======== Data to process ========

(** A character of a number rendered in base 36: a digit, a lower-case
    letter, or the point before the fraction. *)
Definition is_base36_char (c : ascii) : bool :=
  let n := nat_of_ascii c in
  (((48 <=? n) && (n <=? 57)) || ((97 <=? n) && (n <=? 122)))%nat
  || Ascii.eqb c ".".

(** ** Predicates used to state properties of the utilities *)

(** A string in which every character of the class of [escapeRegExp]
    stands right after a backslash that escapes it. *)
Inductive escaped : string -> Prop :=
| escaped_nil : escaped EmptyString
| escaped_plain (c : ascii) (s : string) :
    regexp_special c = false -> escaped s -> escaped (String c s)
| escaped_pair (c : ascii) (s : string) :
    regexp_special c = true -> escaped s -> escaped (String "\" (String c s)).

(** Number of characters of the class of [escapeRegExp] in a string. *)
Fixpoint count_special (s : string) : nat :=
  match s with
  | EmptyString => 0%nat
  | String c rest =>
      ((if regexp_special c then 1 else 0) + count_special rest)%nat
  end.

(** The name of a key of a route: a first character and further ones. *)
Definition is_key_name (name : string) : bool :=
  match name with
  | EmptyString => false
  | String c rest => key_start c && forallb key_part (list_ascii_of_string rest)
  end.

(** The string is empty or starts outside the characters of a key. *)
Definition ends_key (s : string) : bool :=
  match s with
  | EmptyString => true
  | String c _ => negb (key_part c)
  end.

(** None of the characters that [compileRoute] replaces. *)
Definition is_literal_char (c : ascii) : bool :=
  negb (existsb (Ascii.eqb c) [ ":"; "*"; "."; "+"; "("; ")" ]%char).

========

* _Your assignment_:
All lines from the one with "Definition is_key_name (name" to the end of the entries above are to be written out exactly, the first and last included.

* _Solution for this exercise_:
Definition is_key_name (name : string) : bool :=
  match name with
  | EmptyString => false
  | String c rest => key_start c && forallb key_part (list_ascii_of_string rest)
  end.

(** The string is empty or starts outside the characters of a key. *)
Definition ends_key (s : string) : bool :=
  match s with
  | EmptyString => true
  | String c _ => negb (key_part c)
  end.

(** None of the characters that [compileRoute] replaces. *)
Definition is_literal_char (c : ascii) : bool :=
  negb (existsb (Ascii.eqb c) [ ":"; "*"; "."; "+"; "("; ")" ]%char).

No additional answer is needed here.